Instructors grade student translations in various ways. Some simply subtract marks for each error in the translation, though the errors are often classified (mistranslations, term errors, grammar mistakes, and so on), with different numbers of marks subtracted for different kinds of error, and perhaps different degrees of seriousness of error. Other instructors base their marking on 'competencies': they identify certain skills the students must acquire (ability to find terms, ability to write coherently in the target language, ability to understand specialized concepts and so on); then they assign a mark for each skill (a student might get 80/100 for terminology, 60/100 for coherent writing, and so on).

== Some uses of "specialized translation" and its synonyms ==
Here are some examples of the ways the term specialized translation has been used. Some people use technical translation, pragmatic translation or LSP translation as synonyms (LSP = language for special purposes or language for specific purposes).

1) "Specialized translation covers the specialist subject fields falling under non-literary translation, the best known of which include science and technology, economics, marketing, law, politics, medicine and mass media...as well as lesser researched areas such as maritime navigation, archaeology...."

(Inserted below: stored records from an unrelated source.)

(** The fields of a parsed packet are in range and rebuild its payload. *)
Lemma ParsePacket_inv b p :
  ParsePacket b = Ok p -> has_flag (Flags p) FlagKeepalive = false ->
  AddrPort_wf (PAddr p) /\ drop_zone (PAddr p) = PAddr p /\
  0 <= Flags p < 256 /\ 0 <= ConID p < 65536 /\
  wire_flags (Flags p) (PAddr p) = Flags p /\
  frame_payload (Flags p) (ConID p) (PAddr p) (Data p) = b.
Proof.
  intros Hp Hk.
  destruct (Z.lt_ge_cases (len b) headerLen) as [Hs|Hs];
    [by rewrite ParsePacket_short in Hp|].
  destruct b as [|f [|c0 [|c1 b]]]; unfold headerLen in Hs;
    rewrite ?len_cons, ?len_nil in Hs; try lia.
  rewrite ParsePacket_cons in Hp. cbv zeta in Hp.
  destruct (has_flag (b2z f) FlagKeepalive) eqn:Ek;
    [simplify_eq; simpl in Hk; congruence|].
  assert (Hblock : forall n, 0 <= n -> n + 2 <= len b ->
    slice_to n b ++ put_be16 (be16 (slice n (n + 2) b)) ++ slice_from (n + 2) b = b).
  { intros n Hn Hlen.
    destruct (len2_inv (slice n (n + 2) b)) as (x & y & E).
    { rewrite len_slice; lia. }
    rewrite E, put_be16_be16, <- E. apply slice_cat; lia. }
  destruct (has_flag (b2z f) FlagIPv6) eqn:E6; case_if_in Hp; simplify_eq;
    unfold addr4Len, addr6Len in *; cbn [Flags ConID PAddr Data] in *.
  all: pose proof (b2z_range f); pose proof (le16_range [c0; c1]).
  all: split; [split; [cbn; unfold slice_to; rewrite length_take; unfold len in *; lia
                      |apply be16_range]|].
  all: do 3 (split; [done|]).
  all: match goal with |- wire_flags ?g ?a = _ /\ _ =>
    assert (Hw : wire_flags g a = g) by by apply wire_flags_id end.
  all: split; [done|].
  all: unfold frame_payload; rewrite Hw, z2b_b2z, put_le16_le16;
       cbn [ap_addr ap_port addr_bytes Is4 AddrFrom4 AddrFrom16 As4 As16 app].
  all: do 3 f_equal.
  - apply (Hblock 16); lia.
  - apply (Hblock 4); lia.
Qed.

(* ------------------------------------------------------------------ *)
(** * Properties of the codec                                            *)
(* ------------------------------------------------------------------ *)

(** Encode then decode: a frame [AppendFrame] writes starts with the length
    of its payload, and decoding that payload gives back the connection id,
    the address (without its zone), the data and the flags, of which only
    the IPV6 bit is recomputed from the address. *)
Theorem AppendFrame_roundtrip dst f c a d fr :
  AddrPort_wf a -> 0 <= f < 256 -> 0 <= c < 65536 ->
  has_flag f FlagKeepalive = false ->
  AppendFrame dst f c a d = Ok fr ->
  exists payload,
    fr = dst ++ put_le16 (len payload) ++ payload /\
    len payload <= MaxPayload /\
    len fr = len dst + FrameLen a (len d) /\
    ParsePacket payload = Ok (wire_packet f c a d).
Proof.
  intros Ha Hf Hc Hk. rewrite AppendFrame_eq by apply Ha.
  case_if; [done|]. intros [= <-].
  exists (frame_payload f c a d).
  pose proof (len_frame_payload f c a d (proj1 Ha)).
  split; [done|]. split; [lia|]. split; [len_lia|].
  by apply ParsePacket_payload.
Qed.

Lemma AppendFrame_roundtrip_witness :
  exists payload,
    AppendFrame [x01] 4 4660 (AddrPortFrom (Addr4 [x08; x08; x08; x08]) 53) [xff]
    = Ok ([x01] ++ put_le16 (len payload) ++ payload) /\
    ParsePacket payload =
    Ok (mkPacket 4 4660 (AddrPortFrom (Addr4 [x08; x08; x08; x08]) 53) [xff]).
Proof.
  destruct (AppendFrame_roundtrip [x01] 4 4660
    (AddrPortFrom (Addr4 [x08; x08; x08; x08]) 53) [xff]
    [x01; x0a; x00; x04; x34; x12; x08; x08; x08; x08; x00; x35; xff])
    as (p & E & _ & _ & Hp); [by split|lia|lia|done|vm_compute; reflexivity|].
  exists p. rewrite <- E. split; [vm_compute; reflexivity|exact Hp].
Defined.

(** Decode then encode: the parser accepts only canonical encodings, so
    re-encoding a decoded (non keepalive) payload gives the same bytes back
    behind their length prefix. *)
Theorem ParsePacket_canonical b p :
  ParsePacket b = Ok p -> has_flag (Flags p) FlagKeepalive = false ->
  len b <= MaxPayload ->
  AppendFrame [] (Flags p) (ConID p) (PAddr p) (Data p) = Ok (put_le16 (len b) ++ b).
Proof.
  intros Hp Hk Hl. destruct (ParsePacket_inv b p Hp Hk) as (Hw & _ & _ & _ & _ & E).
  rewrite AppendFrame_eq by apply Hw.
  rewrite <- (len_frame_payload (Flags p) (ConID p)) by apply Hw. rewrite E.
  by rewrite (proj2 (Z.ltb_ge _ _)) by lia.
Qed.

Lemma ParsePacket_canonical_witness :
  AppendFrame [] 2 1 (AddrPortFrom (Addr4 [x01; x02; x03; x04]) 258) [x41]
  = Ok (put_le16 10 ++ [x02; x01; x00; x01; x02; x03; x04; x01; x02; x41]).
Proof.
  apply (ParsePacket_canonical [x02; x01; x00; x01; x02; x03; x04; x01; x02; x41]
    (mkPacket 2 1 (AddrPortFrom (Addr4 [x01; x02; x03; x04]) 258) [x41]));
    [vm_compute; reflexivity|reflexivity|by vm_compute].
Defined.

(** The parser's error behaviour: it rejects exactly the payloads that are
    shorter than the header, or than the address its IPV6 flag announces;
    a keepalive is accepted whatever follows its header. *)
Theorem ParsePacket_error_iff b :
  ParsePacket b = Err errShort <->
  len b < headerLen \/
  (has_flag (b2z (byte_at 0 b)) FlagKeepalive = false /\
   len b < headerLen +
     if has_flag (b2z (byte_at 0 b)) FlagIPv6 then addr6Len else addr4Len).
Proof.
  destruct (Z.lt_ge_cases (len b) headerLen) as [Hs|Hs].
  { rewrite ParsePacket_short by done. naive_solver. }
  destruct b as [|f [|c0 [|c1 b]]]; unfold headerLen in *;
    rewrite ?len_cons, ?len_nil in *; try lia.
  rewrite ParsePacket_cons, byte_at_0. cbv zeta.
  destruct (has_flag _ FlagKeepalive), (has_flag _ FlagIPv6);
    unfold addr4Len, addr6Len; simpl; try case_if; split; intros;
    destruct_or?; destruct_and?; try done; try lia; right; split; done || lia.
Qed.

2) "Due to the semantic ambiguity of the English adjective ‘technical’, the term can relate to content either from technology and engineering or from any specialized domain. In this article, the term is understood in the narrower sense. In the broader sense, the activity is also called ‘specialized translation’. Much of what is said here about technical translation equally holds for specialized translation and to some extent also for specialized communication in general."

3) "I felt that a journal dedicated to specialised translation was needed, both to promote research in non-literary communication and to exchange information between translators, subject-field specialists and academics."

As can be seen, specialized translation is often defined by contrast with literary translation, though one person has written an entire book opposing this view. Much translation theory has been rooted in literary translation even though, in today's world, most translation is not literary (figures are hard to come by, though most people in the field would probably agree).

Apparently similar terms in other languages (French 'traduction spécialisée', German 'Fachübersetzung') are not necessarily used with the same range of meanings as the English term specialized translation.

In 2018, the Journal of Specialized Translation Issue 38 included a detailed review of the articles it had published since its founding in 2004, showing how the journal's concept of specialized had changed.